Collected data entries
______

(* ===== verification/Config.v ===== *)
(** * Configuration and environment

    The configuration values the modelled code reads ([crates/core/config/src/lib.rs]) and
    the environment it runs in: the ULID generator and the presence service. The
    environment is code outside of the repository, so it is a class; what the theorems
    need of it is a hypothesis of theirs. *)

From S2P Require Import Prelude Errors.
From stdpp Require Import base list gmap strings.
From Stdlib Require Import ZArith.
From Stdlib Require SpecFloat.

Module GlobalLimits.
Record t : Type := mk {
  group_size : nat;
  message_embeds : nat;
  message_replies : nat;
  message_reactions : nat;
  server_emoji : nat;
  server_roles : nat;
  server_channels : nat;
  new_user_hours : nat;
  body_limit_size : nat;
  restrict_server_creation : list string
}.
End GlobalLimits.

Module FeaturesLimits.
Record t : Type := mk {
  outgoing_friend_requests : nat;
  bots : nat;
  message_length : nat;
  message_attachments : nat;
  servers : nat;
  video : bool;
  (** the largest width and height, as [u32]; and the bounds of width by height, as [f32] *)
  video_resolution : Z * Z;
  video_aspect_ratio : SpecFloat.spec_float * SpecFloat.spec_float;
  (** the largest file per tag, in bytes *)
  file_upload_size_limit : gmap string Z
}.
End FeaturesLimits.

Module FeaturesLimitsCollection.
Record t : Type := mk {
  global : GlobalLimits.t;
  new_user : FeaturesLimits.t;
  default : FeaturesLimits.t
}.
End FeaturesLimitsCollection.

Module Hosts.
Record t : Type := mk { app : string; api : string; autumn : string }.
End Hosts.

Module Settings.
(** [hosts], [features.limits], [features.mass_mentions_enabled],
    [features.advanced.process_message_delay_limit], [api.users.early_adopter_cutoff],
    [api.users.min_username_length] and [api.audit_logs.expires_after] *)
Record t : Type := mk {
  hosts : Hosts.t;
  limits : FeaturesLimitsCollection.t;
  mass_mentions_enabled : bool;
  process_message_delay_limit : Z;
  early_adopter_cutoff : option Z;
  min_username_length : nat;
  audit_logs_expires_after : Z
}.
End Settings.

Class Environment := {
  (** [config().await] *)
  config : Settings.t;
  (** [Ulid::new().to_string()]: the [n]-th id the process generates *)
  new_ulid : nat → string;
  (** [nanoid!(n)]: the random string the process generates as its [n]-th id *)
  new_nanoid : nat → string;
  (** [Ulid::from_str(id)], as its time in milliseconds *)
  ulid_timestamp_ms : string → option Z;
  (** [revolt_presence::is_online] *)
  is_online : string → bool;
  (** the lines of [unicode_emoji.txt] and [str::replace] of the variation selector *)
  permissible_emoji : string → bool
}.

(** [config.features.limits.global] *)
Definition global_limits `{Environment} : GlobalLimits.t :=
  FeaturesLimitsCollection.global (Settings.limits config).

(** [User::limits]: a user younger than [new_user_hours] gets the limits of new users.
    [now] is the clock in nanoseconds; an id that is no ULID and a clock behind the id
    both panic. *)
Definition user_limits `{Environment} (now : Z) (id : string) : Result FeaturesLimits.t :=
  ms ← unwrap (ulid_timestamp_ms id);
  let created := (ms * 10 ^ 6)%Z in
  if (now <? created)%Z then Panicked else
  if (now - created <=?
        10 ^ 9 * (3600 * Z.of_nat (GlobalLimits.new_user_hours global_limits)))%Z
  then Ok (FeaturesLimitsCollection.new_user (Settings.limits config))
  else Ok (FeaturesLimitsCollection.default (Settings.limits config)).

______

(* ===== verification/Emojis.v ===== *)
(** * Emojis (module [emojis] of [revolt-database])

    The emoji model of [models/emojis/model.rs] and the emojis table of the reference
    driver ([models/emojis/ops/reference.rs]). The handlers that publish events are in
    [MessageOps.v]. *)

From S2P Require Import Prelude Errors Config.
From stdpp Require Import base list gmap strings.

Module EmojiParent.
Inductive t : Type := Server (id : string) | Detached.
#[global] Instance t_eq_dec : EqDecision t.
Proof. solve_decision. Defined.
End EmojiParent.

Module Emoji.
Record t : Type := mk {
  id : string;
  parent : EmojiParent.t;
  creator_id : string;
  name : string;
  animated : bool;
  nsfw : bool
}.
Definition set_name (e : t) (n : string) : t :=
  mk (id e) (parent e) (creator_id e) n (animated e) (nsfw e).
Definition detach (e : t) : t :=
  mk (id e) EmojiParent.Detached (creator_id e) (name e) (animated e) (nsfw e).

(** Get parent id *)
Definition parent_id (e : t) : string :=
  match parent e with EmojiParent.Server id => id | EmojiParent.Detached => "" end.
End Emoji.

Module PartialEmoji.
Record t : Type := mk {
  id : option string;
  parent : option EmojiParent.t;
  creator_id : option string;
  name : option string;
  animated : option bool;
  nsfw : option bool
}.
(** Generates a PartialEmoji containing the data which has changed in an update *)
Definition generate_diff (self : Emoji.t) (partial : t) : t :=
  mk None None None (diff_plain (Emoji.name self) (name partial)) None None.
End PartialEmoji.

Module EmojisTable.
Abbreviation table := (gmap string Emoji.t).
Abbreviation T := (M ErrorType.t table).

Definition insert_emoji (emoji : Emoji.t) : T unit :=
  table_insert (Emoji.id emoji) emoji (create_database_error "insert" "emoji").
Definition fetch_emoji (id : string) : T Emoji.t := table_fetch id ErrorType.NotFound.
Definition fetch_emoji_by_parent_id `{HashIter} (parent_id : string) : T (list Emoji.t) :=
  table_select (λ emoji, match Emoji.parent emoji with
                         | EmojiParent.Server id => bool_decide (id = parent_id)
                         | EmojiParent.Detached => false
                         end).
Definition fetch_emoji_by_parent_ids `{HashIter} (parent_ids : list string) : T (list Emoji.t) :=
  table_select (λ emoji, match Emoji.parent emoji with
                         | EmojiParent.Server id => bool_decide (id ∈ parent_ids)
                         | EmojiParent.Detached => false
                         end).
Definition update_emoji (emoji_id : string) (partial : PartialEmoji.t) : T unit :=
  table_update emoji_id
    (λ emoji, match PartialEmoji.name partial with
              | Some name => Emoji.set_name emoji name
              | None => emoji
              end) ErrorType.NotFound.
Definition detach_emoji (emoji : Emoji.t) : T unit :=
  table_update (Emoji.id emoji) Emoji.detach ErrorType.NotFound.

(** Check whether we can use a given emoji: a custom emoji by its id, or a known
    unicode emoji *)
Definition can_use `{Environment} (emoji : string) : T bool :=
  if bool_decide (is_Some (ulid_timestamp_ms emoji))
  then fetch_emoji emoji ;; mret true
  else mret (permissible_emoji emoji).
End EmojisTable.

______

▶ _Task brief_: If a line of the data contains "else", copy it out.

▶ _Exercise solution_:
  if (now <? created)%Z then Panicked else
  else Ok (FeaturesLimitsCollection.default (Settings.limits config)).
  else mret (permissible_emoji emoji).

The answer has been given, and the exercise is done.